Parallèlement à ses activités d’enseignant à son école privée et au Lycée de Pétion-Ville, Franck a été un militant engagé dans la lutte clandestine pour le renversement de la dictature de François Duvalier. En 1960, il a été en tant que membre de l’UNEH (Union nationale des étudiants haïtiens) responsable de la grève des étudiants à l’Ecole Nationale des Hautes Etudes Internationales. Aussi a –t-li éprouvé comme un coup terrible la trahison de Roger Lafontant, qui a tourné dos à la grève pour se mettre au service du régime de Duvalier. Ce coup a porté Franck à vivre dans le maquis pendant quelques mois.
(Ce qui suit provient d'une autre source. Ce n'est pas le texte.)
(** C7. A header that [Atoi] reads as a negative number passes the check
    [err != nil || n == 0]: the frame is not refused as a bad length, and
    [make([]byte, n)] panics. *)
Theorem negative_length_panics (b b1 : Reader) (line : list byte) (n : Z)
    (fuel : nat) (evs : list event) :
  ReadSlice b newline = inl (line, b1) →
  Atoi (take (length line - 1) line) = Some n →
  (n < 0)%Z →
  read_frame b = FramePanic
  ∧ handleClient_loop (S fuel) b evs = (Panicked, evs).
Proof.
  intros Hline Hn Hneg.
  assert (read_frame b = FramePanic) as Hframe.
  { unfold read_frame. rewrite Hline, Hn.
    destruct (n =? 0)%Z eqn:H0; [lia|].
    unfold make_bytes. destruct (decide _) as [_|Hge]; [done|lia]. }
  split; [done|]. simpl. by rewrite Hframe.
Qed.

Lemma negative_length_panics_witness :
  Atoi (bytes_of "-1") = Some (-1)%Z
  ∧ read_frame (NewReader (mkConn [frame_bytes "-1" []] ErrEOF)) = FramePanic
  ∧ handleClient_loop 1 (NewReader (mkConn [frame_bytes "-1" []] ErrEOF)) []
    = (Panicked, []).
Proof.
  split; [reflexivity|].
  apply (negative_length_panics
           (NewReader (mkConn [frame_bytes "-1" []] ErrEOF))
           (mkReader (mkConn [] ErrEOF) [])
           (frame_bytes "-1" []) (-1)%Z 0 []).
  - vm_compute. reflexivity.
  - vm_compute. reflexivity.
  - lia.
Defined.

(** A frame read as the four bytes [ping] starts no handler and does not
    end the loop: the next round reads the next frame, with the same
    goroutines started as before. *)
Lemma ping_frame_is_skipped (b b' : Reader) (fuel : nat) (evs : list event) :
  read_frame b = FrameOk 4 ping b' →
  handleClient_loop (S fuel) b evs = handleClient_loop fuel b' evs.
Proof. intros H. simpl. by rewrite H. Qed.

(** C9 (the code departs from it).  The ping frame [4\nping] arriving as
    [4\npi] and then [ng], with a close frame behind it: the second read
    overwrites the first (the defect of C5), the comparison with [ping]
    fails and the message handler is started with [ng\0\0].  Arriving in
    one piece, the same ping frame starts no handler and the loop goes on
    to the close frame. *)
Theorem split_ping_reaches_handler :
  handleClient
    (mkConn [frame_bytes "4" (bytes_of "pi"); bytes_of "ng"; frame_bytes "5" closed]
       ErrEOF)
  = (Returned, [EvMessage (bytes_of "ng" ++ [x00; x00]); EvDisconnect])
  ∧ handleClient (mkConn [frame_bytes "4" ping; frame_bytes "5" closed] ErrEOF)
    = (Returned, [EvDisconnect]).
Proof. split; vm_compute; reflexivity. Qed.

End ListenerProps.

(* ===================================================================== *)
(** * Part VII: further properties of the queue *)
(* ===================================================================== *)

Module QueueExtProps.
Import Queue QueueExt.

Lemma sent_to_refl c r : sent_to c r r.
Proof. split; [done|]. exists []. by rewrite app_nil_r. Qed.

Lemma sent_to_step c r req r' :
  sent_to c (SendRequest r c req).1 r' → sent_to c r r'.
Proof.
  unfold SendRequest. intros [Hacc (new & Hcalls & Hall)]. simpl in *.
  split; [done|]. eexists (_ :: new). split.
  - rewrite Hcalls. by rewrite <- app_assoc.
  - by constructor.
Qed.

(** The loop talks to the router about connection [connID] only, and a
    slice within its capacity stays so. *)
Lemma range_loop_spec (k : nat) :
  ∀ r c i s,
    match range_loop r c k i s with
    | Done (r', s') => sent_to c r r' ∧ (wf s → wf s')
    | Fatal r' | Panic r' => sent_to c r r'
    | Blocked => False
    end.
Proof.
  induction k as [|k IH]; intros r c i s; cbn [range_loop].
  { split; [apply sent_to_refl | done]. }
  destruct (arr s !! i) as [req|]; [|apply sent_to_refl].
  pose proof (sent_to_step c r req) as Hstep.
  destruct (SendRequest r c req) as [r1 [|]]; simpl in Hstep.
  - destruct (remove_at i s) as [s'|] eqn:Hrm.
    + specialize (IH r1 c (S i) s').
      destruct (range_loop r1 c k (S i) s') as [[r2 s2]|r2|r2|]; [|auto..].
      destruct IH as [Hsent Hwf]. split; [auto|].
      intros Hs. apply Hwf. by eapply QueueProps.remove_at_wf.
    + apply Hstep, sent_to_refl.
  - apply Hstep, sent_to_refl.
Qed.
Après quoi, il a connu un temps de solitude politique : beaucoup de ses camarades ont disparu, emportés par la dictature, ou ont voyagé pour aller travailler en Amérique du Nord. En 1965-1966, Franck a fait une analyse de la société haïtienne, en vue de déterminer la meilleure façon de contribuer à la lutte pour le changement. Il a compris que la Démocratie ne peut pas être le résultat d’une lutte de guérilla paysanne, vu l’absence de forêts et de grandes plantations en Haïti ; ce ne peut être non plus le produit d’une bourgeoisie libérale inexistante. Donc, il faut miser sur le moyen et le long terme en appliquant une stratégie pacifique qui repose sur deux piliers : une Education conscientisante et une littérature engagée capable de mobiliser la Jeunesse. Ce n’est pas un hasard si à cette époque Franck a commencé à écrire des œuvres critiques tirées de la matrice sociopolitique du pays : Par exemple, « les chevaux de l’avant jour » c’est une sorte de dénonciation de la peur qui s’installe dans la société à cause du régime macoute; « Mur à crever» c’est une description artistique de l’ampleur des obstacles qui se dressent devant toute velléité de changement en Haïti .
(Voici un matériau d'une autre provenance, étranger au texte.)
(** *** Power gate *)

Lemma cannonStep_unpowered b s : power s < 0 -> cannonStep b s = s.
Proof.
  intros Hp. unfold cannonStep. destruct (heap s !! b); [|reflexivity].
  destruct (isA CANNON player _); [|reflexivity].
  apply Z.ltb_lt in Hp. rewrite Hp. reflexivity.
Qed.

Lemma cannonLoop_unpowered l s : power s < 0 -> forEach l cannonStep s = s.
Proof.
  intros Hp. unfold forEach. induction l as [|b l IH]; simpl; [reflexivity|].
  rewrite cannonStep_unpowered by assumption. exact IH.
Qed.

Lemma production_unpowered s : power s < 0 -> production random s = s.
Proof.
  intros Hp. unfold production. apply Z.leb_gt in Hp. rewrite Hp. reflexivity.
Qed.

(** C5.  On a tick that starts with a negative power balance production
    and the cannons do nothing at all: the tick is phases 3 to 7 applied
    to the state with the tick counter advanced, and the production
    queues come out as they went in (progress frozen, not reset).  The
    unit phase (harvesters, movement, attacks of mobile units) does not
    read the power balance: it commutes with any change of it. *)
Theorem negative_power_gates_production_and_cannons s :
  power s < 0 ->
  update random s
  = winLoss (waveLogic random (cleanup (resolveProjectiles
      (forEach (units s) unitStep (set_tick (tick s + 1) s)))))
  /\ productionQueues (update random s) = productionQueues s
  /\ (forall l, forEach l cannonStep s = s)
  /\ (forall p l, forEach l unitStep (set_power p s)
                  = set_power p (forEach l unitStep s)).
Proof.
  intros Hp. split; [|split; [|split]].
  - unfold update. rewrite production_unpowered by exact Hp.
    rewrite cannonLoop_unpowered by exact Hp. reflexivity.
  - rewrite update_phases, queues_winLoss, queues_afterProduction.
    rewrite production_unpowered by exact Hp. reflexivity.
  - intros l. apply cannonLoop_unpowered, Hp.
  - intros p l. apply unitLoop_power.
Qed.
Lemma reach_answer w0 w ts i rq k r :
  reachable e spawn answers w0 (w, ts) -> ts !! i = Some (Act (OFetch rq) k) ->
  answers _ (OFetch rq) r ->
  reachable e spawn answers w0 ((sync e (k r) w).2, <[i := (sync e (k r) w).1]> ts).
Proof.
  intros Hr Hi Ha. eapply reach_step; [done|]. eapply step_resume; [done..|].
  by destruct (sync e (k r) w).
Qed.
End Reach.

(** What a synchronous operation may do, whatever the environment. *)
Definition sync_step {S R} (o : op S R) (w : world S) : R -> world S -> Prop :=
  match o in op _ R return R -> world S -> Prop with
  | OGet => fun r w' => r = w_st w /\ w' = w
  | OUpd f => fun _ w' => w' = set_st f w
  | OStGet a k => fun r w' => r = w_area a w !! k /\ w' = w
  | OStSet a k v => fun _ w' => w' = set_area a (<[k := v]>) w
  | OStDel a k => fun _ w' => w' = set_area a (delete k) w
  | ONow => fun _ w' => w' = log ObsNow w
  | ORand n => fun _ w' => w' = log (ObsRand n) w
  | OEmit ev arg => fun _ w' => w' = log (ObsEmit ev arg) w
  | _ => fun _ _ => False
  end.

(** Entered in [w], the program [p] reaches each suspension with [I] and ends with
    [Q], provided the other calls keep [I] while it waits. *)
Fixpoint wp {S A} (answers : forall R, op S R -> R -> Prop) (I : world S -> Prop)
    (Q : outcome A -> world S -> Prop) (p : prog S A) (w : world S) : Prop :=
  match p with
  | Ret a => Q (Done a) w
  | Throw x => Q (Raised x) w
  | Act o k =>
      if is_async o
      then I (issue o w) /\ forall r w', answers _ o r -> I w' -> wp answers I Q (k r) w'
      else forall r w', sync_step o w r w' -> wp answers I Q (k r) w'
  end.

(** [I] holds whenever [p], entered in [w], suspends or ends. *)
Definition safe {S A} answers (I : world S -> Prop) (p : prog S A) (w : world S) : Prop :=
  wp answers I (fun _ w' => I w') p w.

(** No exception leaves [p], whatever the environment answers. *)
Fixpoint no_throw {S A} (p : prog S A) : Prop :=
  match p with
  | Ret _ => True
  | Throw _ => False
  | Act _ k => forall r, no_throw (k r)
  end.

(** At most [n] requests on every path. *)
Fixpoint fetches_le {S A} (n : nat) (p : prog S A) : Prop :=
  match p with
  | Ret _ | Throw _ => True
  | Act o k =>
      match o with
      | OFetch _ => match n with
                    | O => False
                    | Datatypes.S m => forall r, fetches_le m (k r)
                    end
      | OFetchAll rs => length rs <= n /\ forall r, fetches_le (n - length rs) (k r)
      | _ => forall r, fetches_le n (k r)
      end
  end.

(** No state update on any path. *)
Fixpoint keeps_st {S A} (p : prog S A) : Prop :=
  match p with
  | Ret _ | Throw _ => True
  | Act o k => match o with OUpd _ => False | _ => True end /\ forall r, keeps_st (k r)
  end.

(** The requests among the observations. *)
Definition fetches (t : list obs) : list request :=
  omap (fun o => match o with ObsFetch r => Some r | _ => None end) t.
En même temps que la littérature, Franck s’investit également dans la peinture après un temps de collaboration fructueuse avec Lionel Derenoncourt. Il s’adonne à la production picturale peignant des toiles de petites et de grandes dimensions. La plupart de ces tableaux, au début, présente des squelettes humaines, semblables à des zombis, des êtres sans âme. Ne sont-ce-pas des échantillons, des couches miséreuses du peuple haïtien, dominées, écrasées matériellement et psychologiquement !
En somme, l’œuvre de Franck Etienne, que ce soit sous la forme littéraire ou picturale, est traversée par une même ligne : la dénonciation des problèmes d’Haïti ; c’est pourquoi elle peut être utilisée pour un travail d’éducation civique.
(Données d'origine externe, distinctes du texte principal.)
Lemma run_apiFetch (w : world S) path options :
  run e (apiFetch true API_BASE TENANT_ID path options) w =
  let w1 := first_world w path options in
  match first_answer w path options with
  | None => (Raised network_error, w1)
  | Some resp =>
      if (rs_status resp =? 401) && negb (str_includes "/auth/" path) then
        run e (returned ← match nonempty (w_local w !! "ggid_refresh_token") with
                          | Some r => refresh_and_retry API_BASE path options
                               (api_headers TENANT_ID (stored_token (w_local w)) options) r
                          | None => mret None
                          end;
               match returned with Some v => mret v | None => session_expired end) w1
      else (api_result resp, w1)
  end.
Proof.
  unfold apiFetch, first_answer, first_world, getAuthToken. destruct w as [s l se c t].
  cbn -[str_includes]. unfold first_request, stored_token. cbn -[str_includes].
  destruct (server e _ _) as [resp|]; cbn -[str_includes]; [|done].
  rewrite andb_true_r. destruct (rs_status resp =? 401); cbn -[str_includes].
  - destruct (str_includes "/auth/" path); cbn; [apply (run_plain e (World s l se c _))|done].
  - apply (run_plain e (World s l se c _)).
Qed.
End ApiFetch.

Section Retry.
Context {S : Type} (e : env) (API_BASE TENANT_ID : string).
(** The message of a rejection is the platform's too. *)
Definition auth_token (rq : http_request) : prog erp http_response :=
  tokens ← host "clientCredentials" (client_credentials (hq_body rq));
  match tokens with
  | Some tokens => mret (ok tokens)
  | None =>
      message ← host "clientCredentials.message" JUndef;
      mret {| hs_status := 401; hs_json :=
        JObj [("error", JObj [("code", JStr "token_exchange_failed");
          ("message", js_or (default JUndef message) (JStr "Client credentials authentication failed"))])] |}
  end.

Definition unknown : http_response := {| hs_status := 404; hs_json := JUndef |}.

(** The router of routes/auth.ts: no token is needed to get there. *)
Definition authRoutes (rq : http_request) : prog erp http_response :=
  match hq_method rq, hq_path rq with
  | POST, ["token"] => auth_token rq
  | GET, ["verify"] => auth_verify rq
  | POST, ["introspect"] => auth_introspect rq
  | GET, ["my-permissions"] => auth_my_permissions rq
  | _, _ => mret unknown
  end.

(** ** index.ts *)

(** [app.use("/api/<name>", router)]. *)
Definition mounted (name : string) : option router :=
  match name with
  | "users" => Some userRoutes
  | "roles" => Some roleRoutes
  | "orgs" => Some orgRoutes
  | "inventory" => Some inventoryRoutes
  | "orders" => Some orderRoutes
  | "audit" => Some (auditRoutes started)
  | _ => None
  end.

(** The request as a router sees it. *)
Definition below (path : list string) (rq : http_request) : http_request :=
  {| hq_method := hq_method rq; hq_path := path; hq_authorization := hq_authorization rq; hq_body := hq_body rq |}.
Je tiens à souligner deux grandes qualités de Franck comme combattant politique:
- Le sens de la solidarité : En février 1969, il m’a sauvé la vie pour m’avoir alerté que la police politique du gouvernement de Duvalier voulait procéder à mon arrestation. Cette information précieuse m’a permis de me mettre à l’abri. Dois-je signaler que tous les individus arrêtés à l’époque ont disparu à Fort Dimanche. Pendant environ 3 mois, Franck m’a soutenu financièrement dans la clandestinité. Ce qui m’a été d’une grande utilité.
Par ailleurs, je peux témoigner que Franck a aidé matériellement les épouses et autres parents des camarades en prison sous le régime de jean Claude Duvalier.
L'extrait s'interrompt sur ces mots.